3. don't tell her who she can be friends with. That's controlling and will only cause more problems. Sounds like she is a little homesick for her friends/place she used to live. Have you helped her settle in your town?

Bottom line: your are blamshifting your problems to her friends. They will not be the cause of the demise of your relationship. Sounds like you have problems that need to be addressed within your relationship.


----------



## Maricha75 (May 8, 2012)

Man... if my husband were to try telling me not to talk to my divorced friends, I wouldn't be able to talk to my SISTERS and MOTHER. Seriously, divorce isn't a contagious disease. My mom was divorced before she met my dad. One of my sisters divorced and has remarried. My other sister is in the process of divorcing.

Unless these friends are truly TOXIC, as in they are encouraging her to divorce you "just because"... I wouldn't DEMAND, but strongly urge. And that doesn't mean picking a fight!

If she were having an affair with them..well, that would be a no-brainer, I would think.

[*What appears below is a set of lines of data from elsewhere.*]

(** X23: a downgrade to the free plan re-activates the subscription: after
    [change_tenant_plan] to 'free' found the tenant, the tenant is listed
    in [active_subscriptions] with the free quota, whatever its
    subscription status was before. *)
Theorem downgrade_to_free_lists_tenant now id sub db db' :
  schema_ok db →
  change_tenant_plan now id "free" sub db = Ok (true, db') →
  ∃ row, row ∈ active_subscriptions db' ∧ as_tenant_id row = id ∧
         as_plan_tier row = "free" ∧ as_subscription_status row = "active" ∧
         as_quota row = 1000.
Proof.
  intros Hok Hrun.
  assert (schema_ok db') as Hok'.
  { eapply (run_schema_ok now (call_change_tenant_plan id "free" sub)); [|done].
    simpl. rewrite commit_Ok. eauto. }
  apply change_tenant_plan_Ok in Hrun as [-> Hfound].
  symmetry in Hfound. apply bool_decide_eq_true in Hfound.
  apply list_elem_of_fmap in Hfound as (t & -> & Hin).
  set (db' := set_tenants _ db) in *.
  set (t' := change_tenant_plan_set now "free" sub t).
  assert (t' ∈ filter (λ t, t_subscription_status t ∈ ["active"; "trialing"])
                 (tenants db')) as Hin'.
  { apply list_elem_of_filter. split; [by left|].
    unfold db'. cbn [tenants set_tenants]. apply list_elem_of_fmap.
    exists t. split; [|done]. by rewrite decide_True. }
  destruct (active_subscriptions_rows db' Hok') as [Hids Hrows].
  assert (t_id t ∈ as_tenant_id <$> active_subscriptions db') as Hlisted.
  { rewrite Hids. by apply (list_elem_of_fmap_2 t_id) in Hin'. }
  apply list_elem_of_fmap in Hlisted as (row & Hrow_id & Hrow).
  exists row. split; [done|]. split; [done|].
  revert Hrow. unfold active_subscriptions.
  intros (t2 & Hrow & Ht2)%list_elem_of_bind.
  apply list_elem_of_bind in Hrow as (pc & Hrow & Hpc).
  apply list_elem_of_singleton in Hrow as ->. simpl in *.
  assert (t2 = t') as ->.
  { apply list_elem_of_filter in Ht2 as [_ Ht2].
    apply list_elem_of_filter in Hin' as [_ Hin'].
    destruct Hok' as [_ Hpk _ _ _ _ _ _ _ _ _].
    pose proof (filter_key_unique t_id t' _ Hpk Hin') as Hone.
    assert (t2 ∈ filter (λ y, t_id y = t_id t') (tenants db')) as H2
      by (by apply list_elem_of_filter).
    rewrite Hone in H2. by apply list_elem_of_singleton in H2. }
  split_and!; [done|done|].
  apply list_elem_of_filter in Hpc as [Htier Hpc].
  pose proof (plan_quota_seeded "free" db' Hok') as Hquota.
  unfold plan_quota, select_into in Hquota.
  destruct (seeded_tier_unique _ "free" (plan_config_tiers db' Hok')
              ltac:(by left)) as [pc' Hpc'].
  rewrite Hpc' in Hquota. injection Hquota as Hq.
  assert (pc ∈ filter (λ pc, pc_plan_tier pc = "free") (plan_config db')) as H3
    by (by apply list_elem_of_filter).
  rewrite Hpc' in H3. apply list_elem_of_singleton in H3 as ->. done.
Qed.

(** ** Grouped views *)

Lemma group_by_keys {A K : Type} `{EqDecision K} (key : A → K) (l : list A) :
  (group_by key l).*1 = remove_dups (key <$> l).
Proof.
  unfold group_by. rewrite <- list_fmap_compose. apply list_fmap_id.
Qed.

Lemma group_by_elem_of {A K : Type} `{EqDecision K} (key : A → K) (l : list A)
    (g : K * list A) :
  g ∈ group_by key l →
  g.2 = filter (λ x, key x = g.1) l ∧ g.1 ∈ key <$> l ∧ g.2 ≠ [].
Proof.
  unfold group_by. intros (k & -> & Hk)%list_elem_of_fmap.
  rewrite elem_of_remove_dups in Hk. simpl. split_and!; [done|done|].
  apply list_elem_of_fmap in Hk as (x & -> & Hx). intros Hnil.
  assert (x ∈ filter (λ y, key y = key x) l) as Hin
    by (by apply list_elem_of_filter).
  rewrite Hnil in Hin. by apply not_elem_of_nil in Hin.
Qed.

Lemma for_each_group_Ok {G R : Type} (f : G → result R) (P : G → R → Prop)
    (gs : list G) :
  Forall (λ g, ∃ r, f g = Ok r ∧ P g r) gs →
  ∃ rs, for_each_group f gs = Ok rs ∧ Forall2 P gs rs.
Proof.
  induction 1 as [|g gs (r & Hr & HP) _ (rs & Hrs & IH)].
  - exists []. by split.
  - exists (r :: rs). simpl. rewrite Hr, Hrs. split; [done | by constructor].
Qed.
(** X3.  [fit] depends on the words of the list, not on their order: two
    lists over the vocabulary that are permutations of each other leave the
    same state. *)
Theorem fit_permutation (e0 : MAPEstimator) (L1 L2 : list string)
  (Hperm : Permutation L1 L2)
  (Hknown : Forall (in_vocab (vocab e0)) L1) :
  fit e0 L1 = fit e0 L2.
Proof.
  unfold fit.
  apply (fit_loop_permutation L1 L2 Hperm _ (repeat 0 (size (vocab e0))));
    simpl; auto.
  apply repeat_length.
Qed.

Lemma fit_permutation_witness :
  fit (init ab_vocab 2) ["a"%string; "b"%string; "a"%string]
  = fit (init ab_vocab 2) ["b"%string; "a"%string; "a"%string].
Proof.
  apply (fit_permutation (init ab_vocab 2)).
  - apply perm_swap.
  - repeat constructor; simpl; tauto.
Defined.

(** ** [fit] followed by [predict_proba] *)

(** X4.  After [fit] has returned on a word list, [predict_proba] of a
    vocabulary word, when the existence check passes, is the number of
    occurrences of the word in the list plus [alpha - 1], over the length
    of the list plus [vocab.size * (alpha - 1)]. *)
Theorem fit_then_predict (e0 : MAPEstimator) (word_list : list string)
  (e : MAPEstimator) (word : string)
  (Hfit : fit e0 word_list = (e, Ok tt))
  (Hmap : map_exists e)
  (Hin : in_vocab (vocab e0) word) :
  predict_proba e word =
  Ok (np_div
        (of_nat (count_occ string_dec word_list word) + alpha e0 - 1)%Q
        (of_nat (length word_list)
         + of_nat (size (vocab e0)) * (alpha e0 - 1))%Q).
Proof.
  destruct (fit_slots _ _ _ Hfit) as [cv [-> [Hlen [_ Hn]]]].
  destruct (predict_proba_known
              (mkMAPEstimator (vocab e0) (alpha e0) (length word_list) (Some cv))
              cv word) as [i [c [Hi [Hc Hp]]]]; simpl; auto.
  simpl in Hi. rewrite (Hn _ _ Hi) in Hc. injection Hc as <-.
  exact Hp.
Qed.

Lemma fit_then_predict_witness :
  predict_proba dino_est "trex" =
  Ok (np_div
        (of_nat (count_occ string_dec dino_list "trex"%string) + 2 - 1)%Q
        (of_nat (length dino_list) + of_nat (size dino_vocab) * (2 - 1))%Q).
Proof.
  apply (fit_then_predict (init dino_vocab 2) dino_list dino_est "trex").
  - reflexivity.
  - right. reflexivity.
  - right. left. reflexivity.
Defined.
(* ================================================================== *)
(** ** Data shapes ([app.models]) *)
(* ================================================================== *)

(** Modelled from the spec: [app/models.py] is imported by [routes.py]
    ([Task as TaskModel], [TaskCreate], [TaskUpdate], [TaskResponse]).
    The Task JSON shape of the spec is
    [{id: integer, title: string, description: string|null, completed: boolean}];
    it is the shape of a row of the table and of a [TaskResponse]. *)
Module Task.
Record t := mk {
    id : Z;
    title : string;
    description : option string;
    completed : bool
  }.

Definition eqb_id (i : Z) (r : t) : bool := Z.eqb (id r) i.
End Task.

(** Modelled from the spec: the ORM class [TaskModel].  An instance has
    the columns of a row; its [id] is [None] until storage assigns one
    ("id: integer, unique, assigned by storage on creation"). *)
Module TaskModel.
Record t := mk {
    id : option Z;
    title : string;
    description : option string;
    completed : bool
  }.

Definition of_row (r : Task.t) : t :=
    mk (Some (Task.id r)) (Task.title r) (Task.description r) (Task.completed r).

Definition with_id (i : Z) (o : t) : t :=
    mk (Some i) (title o) (description o) (completed o).

Definition row (i : Z) (o : t) : Task.t :=
    Task.mk i (title o) (description o) (completed o).
End TaskModel.

(** Modelled from the spec: the response shape.  [response_model=TaskResponse]
    reads the attributes of the returned instance; [id] is an integer in the
    response, so an instance without id does not serialise. *)
Module TaskResponse.
Definition from_orm (o : TaskModel.t) : option Task.t :=
    match TaskModel.id o with
    | Some i => Some (TaskModel.row i o)
    | None => None
    end.
End TaskResponse.

(** Modelled from the spec: the create shape, "title (required, rejected if
    empty/missing), description (optional), completed (optional, defaults
    false)".  [body] is the request body as received, a field that is not
    in the body is [None]; [validate] is the check made on it before the
    handler runs. *)
Module TaskCreate.
Record body := mk_body {
    body_title : option string;
    body_description : option string;
    body_completed : option bool
  }.

Record t := mk {
    title : string;
    description : option string;
    completed : bool
  }.

Definition validate (b : body) : option t :=
    match body_title b with
    | None => None
    | Some s =>
        if String.eqb s EmptyString then None
        else Some (mk s (body_description b)
                        (match body_completed b with Some c => c | None => false end))
    end.
End TaskCreate.

(** Modelled from the spec: the update shape, "zero or more of
    {title, description, completed}".  A field that was not set in the
    request is [None]; a field that was set carries its value (for
    [description] the value may be null).  A title, when given, is a title
    of the data model ("text, required, non-empty"); a malformed update
    payload is rejected before any storage access. *)
Module TaskUpdate.
Record t := mk {
    title : option string;
    description : option (option string);
    completed : option bool
  }.

Definition validate (u : t) : option t :=
    match title u with
    | Some s => if String.eqb s EmptyString then None else Some u
    | None => Some u
    end.

  (** One item of [task_update.dict(exclude_unset=True)]: a field name
      together with the value of that field. *)
Inductive item :=
  | item_title (value : string)
  | item_description (value : option string)
  | item_completed (value : bool).

Definition opt_item {A} (f : A -> item) (o : option A) : list item :=
    match o with Some v => [f v] | None => [] end.

  (** [dict(exclude_unset=True).items()]: the fields that were set, in the
      order of the fields. *)
Definition dict_exclude_unset (u : t) : list item :=
    opt_item item_title (title u) ++
    opt_item item_description (description u) ++
    opt_item item_completed (completed u).
End TaskUpdate.

(* ================================================================== *)
(** ** The engine configuration ([app/db.py], lines 17-25) *)
(* ================================================================== *)

Module Config.

(** [os.getenv(key, default)]: the value of the variable when it is set,
    the default when it is not. *)
Definition getenv (environ : string -> option string) (key default : string)
  : string :=
  match environ key with
  | Some value => value
  | None => default
  end.

(** db.py line 17. *)
Definition DATABASE_URL (environ : string -> option string) : string :=
  getenv environ "DATABASE_URL" "sqlite:///./tasks.db".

But, in general, no, you don't tell your wife to stop talking to her divorced friends. That would mean you would have to tell her to stop talking to her friends who have never been married as well. Choosing her friends for her IS controlling. And it's the quickest way to push her away....


----------



## NextTimeAround (Dec 15, 2011)

My closest friend during my divorced years is married, and since I've known her, has gone from 2 to 4 kids.

So....concentrate on the individual. If you are aware of any one of her friends who is encouraging her to do somehing negative to the marriage. that's when I would raise the issue.

Also, remember even married people fool around. As courtly as he behaved around his friends' wives, it's interesting that my exH chose a woman at work for his exit affair. I always wonder if he lost any friends due to that.


----------



## Ten_year_hubby (Jun 24, 2010)

Beelzebub said:


> is that ok to ask to not speak or communicate with divorced friends


No, it is not OK to tell you spouse who they can or can not communicate with. Partners make their own choices and each owns the consequences of their choices. But it is certainly OK to say nicely that you are uncomfortable with her talking to them. And it is also OK to say that you feel these personal relationships are having a destabilizing effect on your marriage, if that is the case.


----------



## SunnyT (Jun 22, 2011)

*But it is certainly OK to say nicely that you are uncomfortable with her talking to them. And it is also OK to say that you feel these personal relationships are having a destabilizing effect on your marriage, if that is the case. *

Yep, it's ok to say what you think, and what makes you uncomfortable... but there may be a price anyway. It depends on your wife and your marriage. 

It COULD open up a conversation... and give you insight to what wife thinks of the marriage, and how these friends are in no way a threat. 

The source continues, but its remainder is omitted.